- European cover art
- Developer: Eden Entertainment Software
- Publisher: Sega
- Producer: Sean Kelly
- Designers: Mike Brown Sean Kelly
- Programmers: Stuart Middleton Tim Round Julian Scott
- Artists: Jason Evans Robert Dorney Gordon Theobold
- Composer: Paul Lathem
- Platform: Game Gear
- Release: NA: 1996; EU: 1996;
- Genre: Action
- Mode: Single-player

= Arena: Maze of Death =

1996 video game

Arena/Maze of Death, known in Europe as Arena, is an isometric action created by Eden Entertainment Software for the Game Gear. Players have to play the role as a one-person mercenary squad who is trapped in heavily guarded and deadly areas with the primary goal of surviving. This game was released late in the Game Gear's life span. A Master System version was developed simultaneously, but Sega later decided to cancel it in favor of the Game Gear version.

==Plot==

While navigating through a maze, the main character is confronted by two enemies wielding guns.

The setting is a futuristic city in the year 2026.

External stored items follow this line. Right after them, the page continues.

(** ** JavaScript values the handler observes *)

(** A value raised by [throw]: [error instanceof Error] holds exactly for
    [ErrorObj], whose [message] is kept. *)
Inductive Thrown : Type :=
| ErrorObj (message : string)
| NonError.

(** [error instanceof Error ? error.message : 'Unknown error'] *)
Definition errorDetail (error : Thrown) : string :=
  match error with
  | ErrorObj message => message
  | NonError => "Unknown error"
  end.

(** Template-literal rendering of an integer, [`${n}`]. *)
Definition showZ (n : Z) : string := NilZero.string_of_int (Z.to_int n).

(** A parsed JSON value, kept as the text [JSON.stringify] gives back. *)
Inductive Json : Type := JsonText (serialized : string).

Definition JSON_stringify (j : Json) : string :=
  match j with JsonText s => s end.

(** [TextEncoder.encode]: a string is already its byte sequence. *)
Definition encode (chunk : string) : list Byte.byte := list_byte_of_string chunk.

(** ** The switchable output stream *)

Module SwitchableStream.

(** The class [SwitchableStream] of [lib/.server/llm/switchable-stream] is
    imported by the handler and is not among the sources.  It is modelled
    from section 4.1 of the specification: one output handle, at most one
    active source, [switchSource] replacing the active source without
    further reads of the previous one, the output ending when the active
    source ends and failing when it fails, an idempotent [close], and
    cancellation by the consumer. *)

Inductive Ending : Type :=
| EndOfData
| Failure (error : Thrown).

(** What a readable source still has to deliver: its chunks in order,
  then its terminal signal. *)
Record Source (A : Type) : Type := mkSource {
  chunks : list A;
  ending : Ending
}.

Inductive Phase : Type :=
| Open
| Ended
| Errored (error : Thrown).

(** Modelled from the spec: the stream itself, as [create()] hands it out:
    the output seen by the consumer, the active source held by the
    controller, and whether the output is still open. *)
Record t (A : Type) : Type := mk {
  output : list A;            (* forwarded to the consumer so far *)
  active : option (Source A); (* the source forwarding is bound to *)
  phase : Phase
}.

Section Ops.
Context {A : Type}.

(** Modelled from the spec: [create()], an open stream with nothing
    forwarded and no source yet. *)
Definition create : t A :=
  {| output := []; active := None; phase := Open |}.

(** Modelled from the spec: [switchSource(newSource)]; what was
    forwarded stays, the previous source is dropped unread. *)
Definition switchSource (newSource : Source A) (s : t A) : t A :=
  {| output := output s;
     active := Some newSource;
     phase := phase s |}.

Definition settle (e : Ending) : Phase :=
  match e with
  | EndOfData => Ended
  | Failure error => Errored error
  end.

(** Modelled from the spec: one forwarding step of the open stream;
    the next chunk of the active source goes to the output, and the
    terminal signal of the source becomes that of the output. *)
Definition forward (s : t A) : option (t A) :=
  match phase s, active s with
  | Open, Some src =>
      match chunks src with
      | c :: rest =>
          Some {| output := output s ++ [c];
                  active := Some {| chunks := rest; ending := ending src |};
                  phase := Open |}
      | [] =>
          Some {| output := output s;
                  active := None;
                  phase := settle (ending src) |}
      end
  | _, _ => None
  end.

(** Forwarding for at most [n] steps. *)
Fixpoint pump (n : nat) (s : t A) : t A :=
  match n with
  | O => s
  | S k => match forward s with
           | Some s' => pump k s'
           | None => s
           end
  end.

(** The number of steps that exhausts the active source. *)
Definition pending (s : t A) : nat :=
  match active s with
  | Some src => S (List.length (chunks src))
  | None => O
  end.

Definition drain (s : t A) : t A := pump (pending s) s.

(** Modelled from the spec: [close()]. *)
Definition close (s : t A) : t A :=
  {| output := output s;
     active := None;
     phase := match phase s with Open => Ended | p => p end |}.

(** Modelled from the spec: the consumer cancels; the active source is
    told to stop and nothing more is forwarded. *)
Definition cancel (s : t A) : t A := close s.

(** The forwarding steps as a relation, for statements about every
    moment after a switch. *)
Inductive forwards : t A -> t A -> Prop :=
| forwards_refl s : forwards s s
| forwards_step s s' s'' :
    forward s = Some s' -> forwards s' s'' -> forwards s s''.

End Ops.

End SwitchableStream.

(** ** The request *)

Record Message : Type := mkMessage {
  id : option string;         (* [undefined] for a message without id *)
  role : string;
  content : string
}.

Definition Messages : Type := list Message.

(** The file-path-to-content mapping of the request. *)
Definition FileMap : Type := list (string * string).

Record BuilderConfig : Type := mkBuilderConfig {
  backendUrl : string;
  apiKey : option string;
  options : option Json
}.

Record RequestBody : Type := mkRequestBody {
  messages : Messages;
  files : option FileMap;     (* [files: any], [None] when falsy *)
  promptId : option string;
  contextOptimization : bool;
  builderConfig : option BuilderConfig
}.

(** A body that [request.json()] could parse.
    - [NoMessages]: [messages] is not an array, so that [messages.reduce]
      raises the given [TypeError].
    - [WellFormed]: the fields are as typed. *)
Inductive ParsedBody : Type :=
| NoMessages (typeError : Thrown)
| WellFormed (body : RequestBody).

(** The request: what [await request.json()] settles to (it rejects when
    the body is not JSON), and what the two [JSON.parse(parseCookies(..))]
    of the [Cookie] header evaluate to. *)
Record Request : Type := mkRequest {
  json : Thrown + ParsedBody;
  cookieApiKeys : Thrown + Json;
  cookieProviders : Thrown + Json
}.

(** ** Records written on the data stream *)

Inductive Status : Type := InProgress | Complete.

Record ProgressAnnotation : Type := mkProgress {
  label : string;
  status : Status;
  order : Z;
  message : string
}.

(** Token usage, over the type of a counter: [Usage Z] for the running
    total, [Usage (option Z)] for a report whose fields may be missing or
    [NaN]. *)
Record Usage (N : Type) : Type := mkUsage {
  completionTokens : N;
  promptTokens : N;
  totalTokens : N
}.

Definition UsageReport : Type := Usage (option Z).

Inductive MessageAnnotation : Type :=
| ContextData (summary : string) (chatId : string)         (* type: 'contextData' *)
| ChatSummary (summary : string) (chatId : option string)  (* type: 'chatSummary' *)
| UsageAnnotation (value : Usage Z).                       (* type: 'usage' *)

(** One part read from [result.fullStream]: [text] is [Some] when the part
    has a string field [text], likewise [textDelta]. *)
Record StreamPart : Type := mkPart {
  text : option string;
  textDelta : option string
}.

Inductive DataPart : Type :=
| Data (value : ProgressAnnotation)          (* dataStream.writeData *)
| Annotation (value : MessageAnnotation)     (* dataStream.writeMessageAnnotation *)
| Merged (parts : list StreamPart)           (* result.mergeIntoDataStream(dataStream) *)
| ErrorPart (text : string).                 (* the error part of createDataStream, with the text of onError *)

(** ** Collaborators *)

Record BuilderPayload : Type := mkPayload {
  payloadMessages : Messages;
  builderOptions : Json
}.

Record FetchInit : Type := mkInit {
  method : string;
  headers : list (string * string);
  body : BuilderPayload               (* before [JSON.stringify] *)
}.

Module BuilderResponse.

Record t : Type := mk {
  status : Z;
  json : Thrown + Json              (* [await builderResponse.json()] *)
}.

(** [Response.ok]: the status is in the range 200-299. *)
Definition ok (r : t) : bool := (200 <=? status r) && (status r <=? 299).

End BuilderResponse.

Record SummaryArgs : Type := mkSummaryArgs {
  summaryMessages : Messages;
  summaryApiKeys : Json;
  summaryProviderSettings : Json;
  summaryPromptId : option string;
  summaryContextOptimization : bool
}.

(** One run of [createSummary]: the responses it hands to [onFinish], then
    the summary it resolves to or the value it rejects with. *)
Record SummaryRun : Type := mkSummaryRun {
  finished : list (option UsageReport);  (* [resp.usage] of each [onFinish(resp)] *)
  outcome : Thrown + string
}.

Record StreamTextArgs : Type := mkStreamTextArgs {
  genMessages : Messages;
  genApiKeys : Json;
  genFiles : option FileMap;
  genProviderSettings : Json;
  genPromptId : option string;
  genContextOptimization : bool;
  genSummary : option string;
  genMessageSliceId : Z
}.

Record FinishEvent : Type := mkFinish {
  finishReason : string;
  usage : option UsageReport
}.

(** What [streamText] resolves to: the parts of [fullStream] with the way
    the iteration ends, and the terminal notification the generator gives
    to [options.onFinish], if it ever does. *)
Record StreamTextResult : Type := mkResult {
  fullStream : SwitchableStream.Source StreamPart;
  finish : option FinishEvent
}.

(** The functions the handler calls and awaits.  [getFilePaths]
    (select-context), [createSummary] (create-summary) and [streamText]
    (stream-text) are imported by the handler and are not among the
    sources, [fetch] is the platform's: each is taken as given. *)
Record Env : Type := mkEnv {
  getFilePaths : FileMap -> list string;
  fetch : string -> FetchInit -> Thrown + BuilderResponse.t;
  createSummary : SummaryArgs -> SummaryRun;
  streamText : StreamTextArgs -> Thrown + StreamTextResult
}.

(** ** State of one request *)

(** What passes between the handler and its collaborators: the calls it
    makes, and the callbacks it receives. *)
Inductive Event : Type :=
| CallFetch (url : string) (init : FetchInit)
| CallCreateSummary (args : SummaryArgs)
| SummaryFinished (usage : option UsageReport)   (* createSummary calls onFinish(resp) *)
| CallStreamText (args : StreamTextArgs)
| Finished (ev : FinishEvent).                   (* the generator calls options.onFinish *)

Inductive LogEntry : Type :=
| LogDebug (text : string)
| LogDebugUsage (text : string) (usage : option UsageReport)
| LogError (text : string) (error : Thrown)
| ConsoleLog (text : string).

Record State : Type := mkState {
  progressCounter : Z;
  cumulativeUsage : Usage Z;
  dataStream : list DataPart;                       (* writes, oldest first *)
  stream : SwitchableStream.t (list Byte.byte);
  logger : list LogEntry;                           (* oldest first *)
  trace : list Event                                (* oldest first *)
}.

(** The locals of [builderAction] as they are declared. *)
Definition initialState : State :=
  {| progressCounter := 1;
     cumulativeUsage := {| completionTokens := 0; promptTokens := 0; totalTokens := 0 |};
     dataStream := [];
     stream := SwitchableStream.create;
     logger := [];
     trace := [] |}.

(** ** The monad of the handler: state and exceptions *)

Inductive Completion (A : Type) : Type :=
| Normal (value : A)
| Throws (error : Thrown).

Arguments Throws {A} error.

Definition M (A : Type) : Type := State -> Completion A * State.

Definition ret {A} (a : A) : M A := fun s => (Normal a, s).

Definition bind {A B} (m : M A) (k : A -> M B) : M B :=
  fun s => match m s with
           | (Normal a, s') => k a s'
           | (Throws e, s') => (Throws e, s')
           end.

A television broadcasting company called Astralnet Broadcasting Company (ABC) was created to brainwash the population. A pro-democratic sympathizer, Guy Freelander, is charged with the task of navigating through a warehouse district, an industrial park, and an old abandoned train station in order to enter a high-rise building through a weakly defended "back door" and broadcast proof of an evil corporation's wrongdoings over the television stations.

==Reception==
The four reviewers of Electronic Gaming Monthly commented on how advanced the game's graphics are, saying that it looks better than even many contemporary Sega Genesis games. Most of them also praised the complexity and fun of the gameplay, and said it was the best Game Gear release to come out in months. They gave it an average score of 8 out of 10.

In a retrospective review for Allgame, Jonathan Sutyak gave Arena: Maze of Death a rating of 4 out of 5 stars. He praised the open exploration of levels, password feature, easy controls, and advanced graphics, and concluded that the game "will appeal to action and adventure fans alike."